(** What a decoder gives: the sender signed it, the hash is that of the bytes
    read, and encoding it gives bytes that decode to it again. *)
Lemma decode_from_ok b e rest :
  TxEnvelope.decode_from b = Ok (e, rest) ->
  signer e = Ok (TxEnvelope.sender e) /\
  (exists raw, b = raw ++ rest /\ rehash raw e = e) /\
  forall rest', TxEnvelope.decode_from (TxEnvelope.encode e ++ rest') =
                Ok (rehash (TxEnvelope.encode e) e, rest').
Proof.
  unfold TxEnvelope.decode_from. destruct b as [|b payload]; [done|].
  destruct (0xc0 <=? Z_of_byte b).
  - intros Hd. destruct (rlp_decode (b :: payload)) as [[s cursor]|] eqn:Er; [|done].
    unfold legacy_from_alloy_with_bytes in Hd. cbn [ok_or mbind Result_bind] in Hd.
    destruct (recover_sender_from_signature_hash _ _) as [a|] eqn:Ea; [|done]. cbn [mbind Result_bind] in Hd.
    destruct (rlp_decode_prefix _ _ _ Er) as [raw Hraw]. rewrite Hraw, consumed_app in Hd.
    rewrite take_app_length, drop_app_length in Hd. apply (inj Ok), pair_equal_spec in Hd as [<- <-].
    split; [done|]. split; [by exists raw|]. intros rest'. cbn [TxEnvelope.encode sl_inner].
    pose proof (rlp_decode_encode _ _ _ rest' Er) as He. destruct (rlp_list s) as (c & l & Hl & Hc).
    rewrite Hl in *. cbn [app] in *. apply Z.leb_le in Hc. rewrite Hc, He. cbn [ok_or mbind Result_bind].
    unfold legacy_from_alloy_with_bytes. rewrite Ea. cbn [mbind Result_bind].
    change (c :: l ++ rest') with ((c :: l) ++ rest'). by rewrite consumed_app, take_app_length, drop_app_length.
  - destruct (_ =? tx_type.LEGACY); [done|]. destruct (_ =? tx_type.EIP1559) eqn:Et; [|done].
    intros Hd. destruct (rlp_decode payload) as [[s cursor]|] eqn:Er; [|done].
    unfold eip1559_from_alloy_with_bytes in Hd. cbn [ok_or mbind Result_bind] in Hd.
    destruct (recover_sender_from_signature_hash _ _) as [a|] eqn:Ea; [|done]. cbn [mbind Result_bind] in Hd.
    destruct (rlp_decode_prefix _ _ _ Er) as [raw Hraw]. rewrite Hraw, consumed_app in Hd.
    cbn [Nat.add drop] in Hd.
    rewrite take_app_length, drop_app_length in Hd. apply (inj Ok), pair_equal_spec in Hd as [<- <-].
    apply Z.eqb_eq in Et. assert (Hb : b = byte_of_Z tx_type.EIP1559) by (by apply (inj Z_of_byte)).
    split; [done|]. split; [exists (b :: raw); split; [by rewrite Hraw | by rewrite Hb]|].
    intros rest'. cbn [TxEnvelope.encode sf_inner app].
    change (0xc0 <=? Z_of_byte (byte_of_Z tx_type.EIP1559)) with false. cbn match.
    change (Z_of_byte (byte_of_Z tx_type.EIP1559) =? tx_type.LEGACY) with false.
    change (Z_of_byte (byte_of_Z tx_type.EIP1559) =? tx_type.EIP1559) with true. cbn match.
    rewrite (rlp_decode_encode _ _ _ rest' Er). cbn [ok_or mbind Result_bind].
    unfold eip1559_from_alloy_with_bytes. rewrite Ea. cbn [mbind Result_bind].
    by rewrite consumed_app, take_app_length; cbn [Nat.add drop]; rewrite drop_app_length.
Qed.

Lemma decode_from_of b e : TxEnvelope.decode b = Ok e <-> TxEnvelope.decode_from b = Ok (e, []).
Proof.
  unfold TxEnvelope.decode. destruct (TxEnvelope.decode_from b) as [[e' [|x l]]|]; cbn; split; intros; simplify_eq; done.
Qed.

Lemma decode_signed b e : TxEnvelope.decode b = Ok e -> signer e = Ok (TxEnvelope.sender e) /\ TxEnvelope.tx_hash e = keccak256 b.
Proof.
  intros Hd. apply decode_from_of, decode_from_ok in Hd as (Hs & (raw & -> & Hr) & _). split; [done|].
  rewrite app_nil_r, <-Hr. by destruct e.
Qed.

Lemma decode_encode b e :
  TxEnvelope.decode b = Ok e -> TxEnvelope.decode (TxEnvelope.encode e) = Ok (rehash (TxEnvelope.encode e) e).
Proof.
  intros Hd. apply decode_from_of, decode_from_ok in Hd as (_ & _ & Hr). apply decode_from_of.
  specialize (Hr []). by rewrite app_nil_r in Hr.
Qed.

(** An encoded envelope never looks like a wire context. *)
Lemma encode_not_wire e : TxContext.is_wire_encoded (TxEnvelope.encode e) = false.
Proof.
  unfold TxContext.is_wire_encoded. apply andb_false_iff. right. apply bool_decide_eq_false. intros Ht.
  destruct e as [tx|tx]; cbn [TxEnvelope.encode] in Ht.
  - destruct (rlp_list (sl_inner tx)) as (b & l & Hl & Hb). rewrite Hl in Ht.
    vm_compute (TX_CONTEXT_WIRE_MAGIC) in Ht. cbn in Ht. injection Ht as -> _. by vm_compute in Hb.
  - vm_compute (TX_CONTEXT_WIRE_MAGIC) in Ht. cbn in Ht. discriminate Ht.
Qed.

End Envelope.

(** ** Contexts *)
Section Context_.
Context `{RuntimeDeps} `{EthCodec} `{Secp256k1} `{AlloyTx TxLegacy} `{AlloyTx TxEip1559}.

(** The contexts the code builds. *)
Inductive constructed : TxContext -> Prop :=
| constructed_new e fee c : TxContext.new e fee = Some c -> constructed c
| constructed_payload p ty meta c : TxContext.from_payload p ty meta = Some c -> constructed c
| constructed_intent ty i a k m fee c : TxContext.from_eth_intent ty i a k m fee = Some c -> constructed c
| constructed_decode b c : TxContext.decode b = Ok c -> constructed c.

(** The resolutions are determined by the fields on the wire. *)
Record wire_formed (c : TxContext) : Prop := {
  wf_sender : if c_sender_type c =? EOA_SECP256K1
              then exists a, c_sender_eth_address c = Some a /\ sender_resolution c = SenderAddress a
              else exists a, sender_resolution c = SenderAccount a;
  wf_recipient : recipient_resolution c =
                 recipient_of (match recipient_resolution c with RecipientAccount x => Some x | _ => None end)
                   (c_recipient_eth_address c);
  wf_key : SenderKey.new (c_sender_key c) ≠ None }.

Lemma recipient_of_formed x a :
  recipient_of x a =
  recipient_of (match recipient_of x a with RecipientAccount y => Some y | _ => None end) a.
Proof. by destruct x, a. Qed.

Lemma new_formed e fee c : TxContext.new e fee = Some c -> wire_formed c.
Proof.
  unfold TxContext.new. destruct (TxEnvelope.to e) as [to|]; [|done].
  destruct (head _) as [r|]; [|done]. destruct (ok _) as [m|]; [|done]. cbn [mbind option_bind].
  intros Hc. apply (inj Some) in Hc as <-. split; cbn [c_sender_type c_sender_key]; [by eexists | done |].
  unfold SenderKey.new. rewrite length_vec_to_list || idtac. unfold zlen. rewrite length_vec_to_list. done.
Qed.

Lemma from_payload_formed p ty meta c : TxContext.from_payload p ty meta = Some c -> wire_formed c.
Proof.
  unfold TxContext.from_payload. destruct (if ty =? _ then _ else _) as [s|] eqn:Es; [|done].
  cbn [mbind option_bind]. destruct (SenderKey.new _) as [k|] eqn:Ek; [|done]. cbn [mbind option_bind].
  intros Hc. apply (inj Some) in Hc as <-.
  split; cbn [c_sender_type c_sender_key recipient_resolution sender_resolution c_sender_eth_address
              c_recipient_eth_address]; [|apply recipient_of_formed | by rewrite Ek].
  destruct (ty =? _); [|by apply (inj Some) in Es as <-; eexists].
  destruct (m_sender_eth_address meta) as [a|]; [|done]. apply (inj Some) in Es as <-. by exists a.
Qed.

(** The context of a decoded wire record. *)
Definition context_of (wire : TxContextWireV1) (payload : TxPayload) (sender : SenderResolution) : TxContext := {|
  c_payload := payload;
  c_sender_type := w_sender_type wire;
  c_invoke_request := w_invoke_request wire;
  c_effective_gas_price := w_effective_gas_price wire;
  c_tx_hash := w_tx_hash wire;
  c_gas_limit := w_gas_limit wire;
  c_nonce := w_nonce wire;
  c_chain_id := w_chain_id wire;
  sender_resolution := sender;
  recipient_resolution := recipient_of (w_recipient_account wire) (w_recipient_eth_address wire);
  c_sender_key := w_sender_key wire;
  c_authentication_payload := w_authentication_payload wire;
  c_sender_eth_address := w_sender_eth_address wire;
  c_recipient_eth_address := w_recipient_eth_address wire;
  c_funds := w_funds wire |}.

Definition sender_of (wire : TxContextWireV1) : SdkResult SenderResolution :=
  if w_sender_type wire =? EOA_SECP256K1 then
    address ← ok_or (w_sender_eth_address wire) ERR_TX_DECODE; Ok (SenderAddress address)
  else Ok (SenderAccount (w_sender_account wire)).

Lemma is_wire_magic w : TxContext.is_wire_encoded (TX_CONTEXT_WIRE_MAGIC ++ w) = true.
Proof.
  unfold TxContext.is_wire_encoded. rewrite take_app_length, zlen_app. apply andb_true_iff. split.
  - apply Z.leb_le. unfold zlen. lia.
  - by apply bool_decide_eq_true.
Qed.

Lemma is_wire_inv b : TxContext.is_wire_encoded b = true -> exists w, b = TX_CONTEXT_WIRE_MAGIC ++ w.
Proof.
  intros [_ Ht%bool_decide_eq_true]%andb_true_iff. exists (drop (length TX_CONTEXT_WIRE_MAGIC) b).
  by rewrite <-Ht at 1; rewrite take_drop.
Qed.

Lemma decode_wire w c :
  TxContext.decode (TX_CONTEXT_WIRE_MAGIC ++ w) = Ok c <->
  exists wire s, from_slice w = Some wire /\ (SenderKey.new (w_sender_key wire) ≠ None) /\
    TxContext.decode_payload wire = Ok (c_payload c) /\ sender_of wire = Ok s /\
    c = context_of wire (c_payload c) s.
Proof.
  unfold TxContext.decode. rewrite is_wire_magic, drop_app_length. split.
  - intros Hd. destruct (from_slice w) as [wire|]; [|done]. cbn [ok_or mbind Result_bind] in Hd.
    case_bool_decide as Hk; [done|].
    destruct (TxContext.decode_payload wire) as [p'|] eqn:Ep; [|done]. cbn [mbind Result_bind] in Hd.
    change (if w_sender_type wire =? EOA_SECP256K1 then _ else _) with (sender_of wire) in Hd.
    destruct (sender_of wire) as [s'|] eqn:Es; [|done]. cbn [mbind Result_bind] in Hd.
    apply (inj Ok) in Hd as <-. by exists wire, s'.
  - intros (wire & s & -> & Hk & Hp & Hs & Hc). cbn [ok_or mbind Result_bind].
    rewrite bool_decide_false by done. rewrite Hp. cbn [mbind Result_bind].
    change (if w_sender_type wire =? EOA_SECP256K1 then _ else _) with (sender_of wire). rewrite Hs.
    cbn [mbind Result_bind]. by rewrite Hc.
Qed.

Lemma decode_envelope_only b c :
  TxContext.is_wire_encoded b = false ->
  TxContext.decode b = Ok c -> exists e, TxEnvelope.decode b = Ok e /\ TxContext.new e 0 = Some c.
Proof.
  intros Hw. unfold TxContext.decode. rewrite Hw. destruct (TxEnvelope.decode b) as [e|]; [|done].
  cbn [mbind Result_bind]. destruct (TxContext.new e 0) as [c'|] eqn:Ec; [|done]. cbn. intros Hc.
  apply (inj Ok) in Hc as <-. by exists e.
Qed.

Lemma decode_formed b c : TxContext.decode b = Ok c -> wire_formed c.
Proof.
  destruct (TxContext.is_wire_encoded b) eqn:Hw.
  - apply is_wire_inv in Hw as [w ->]. intros (wire & s & _ & Hk & _ & Hs & ->)%decode_wire.
    split; cbn [context_of c_sender_type c_sender_key recipient_resolution sender_resolution
                c_sender_eth_address c_recipient_eth_address]; [|apply recipient_of_formed | done].
    unfold sender_of in Hs. destruct (_ =? _); [|apply (inj Ok) in Hs as <-; by eexists].
    destruct (w_sender_eth_address wire) as [a|]; [|done]. apply (inj Ok) in Hs as <-. by exists a.
  - intros (e & _ & Hn)%decode_envelope_only; [|done]. by eapply new_formed.
Qed.

Lemma constructed_formed c : constructed c -> wire_formed c.
Proof.
  intros [e fee c' Hc|p ty meta c' Hc|ty i a k m fee c' Hc|b c' Hc].
  - by eapply new_formed.
  - by eapply from_payload_formed.
  - unfold TxContext.from_eth_intent in Hc. destruct (ok _); [|done]. cbn [mbind option_bind] in Hc.
    destruct (TxEnvelope.to _); [|done]. destruct (head _); [|done]. cbn [mbind option_bind] in Hc.
    destruct (to_vec i); [|done]. by eapply from_payload_formed.
  - by eapply decode_formed.
Qed.

(** A context with a payload of its own survives the wire. *)
Lemma custom_roundtrip c raw b :
  wire_formed c -> c_payload c = PayloadCustom raw -> TxContext.encode c = Ok b -> TxContext.decode b = Ok c.
Proof.
  intros [Hs Hr Hk] Hp. unfold TxContext.encode. rewrite Hp. destruct (to_vec _) as [w|] eqn:Ew; [|done].
  cbn [ok_or mbind Result_bind]. intros Hb. apply (inj Ok) in Hb as <-. apply decode_wire.
  eexists _, (sender_resolution c). split; [by apply from_slice_to_vec|].
  cbn [w_sender_key]. split; [done|]. split; [by rewrite Hp|]. split.
  - unfold sender_of. cbn [w_sender_type w_sender_eth_address w_sender_account].
    destruct (c_sender_type c =? _); [destruct Hs as (a & -> & ->); done|].
    unfold TxContext.sender. by destruct Hs as (a & ->).
  - destruct c. cbn in *. unfold context_of. cbn. by rewrite <-Hr.
Qed.

(** A transaction of an Ethereum account is reduced to its envelope. *)
Lemma eoa_roundtrip c e b raw :
  c_payload c = PayloadEoa e -> TxEnvelope.decode raw = Ok e -> TxContext.encode c = Ok b ->
  TxContext.decode b = ok_or (TxContext.new (rehash b e) 0) ERR_RECIPIENT_REQUIRED.
Proof.
  intros Hp Hd. unfold TxContext.encode. rewrite Hp. intros Hb. apply (inj Ok) in Hb as <-.
  unfold TxContext.decode. rewrite encode_not_wire. by rewrite (decode_encode _ _ Hd).
Qed.

End Context_.

(** ** The gateway *)
Section Gateway.
Context `{RuntimeDeps} `{EthCodec} `{Secp256k1} `{AlloyTx TxLegacy} `{AlloyTx TxEip1559}.

(** The verifier of Ethereum senders is the one [EthGateway] starts with. *)
Definition eoa_verified (gw : EthGateway) : Prop :=
  verifiers (verifier gw) !! EOA_SECP256K1 =
  Some (eoa_payload_verifier (EcdsaVerifier.verify_signature (EcdsaVerifier.new (gw_chain_id gw)))).

Lemma eoa_verified_new id : eoa_verified (EthGateway.new id).
Proof. apply lookup_insert_eq. Qed.

Lemma eoa_verified_with_base_fee id fee : eoa_verified (EthGateway.with_base_fee id fee).
Proof. apply lookup_insert_eq. Qed.

Lemma eoa_verified_set_base_fee gw fee : eoa_verified gw -> eoa_verified (EthGateway.set_base_fee gw fee).
Proof. done. Qed.

Lemma eoa_verified_register gw ty v :
  ty ≠ EOA_SECP256K1 -> eoa_verified gw -> eoa_verified (EthGateway.register_payload_verifier gw ty v).
Proof. intros Hty Hgw. unfold eoa_verified. cbn. by rewrite lookup_insert_ne. Qed.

........

[TASK DESCRIPTION]
Among the entries, copy every line containing the word "signer".

[FINAL ANSWER]
  signer e = Ok (TxEnvelope.sender e) /\
Lemma decode_signed b e : TxEnvelope.decode b = Ok e -> signer e = Ok (TxEnvelope.sender e) /\ TxEnvelope.tx_hash e = keccak256 b.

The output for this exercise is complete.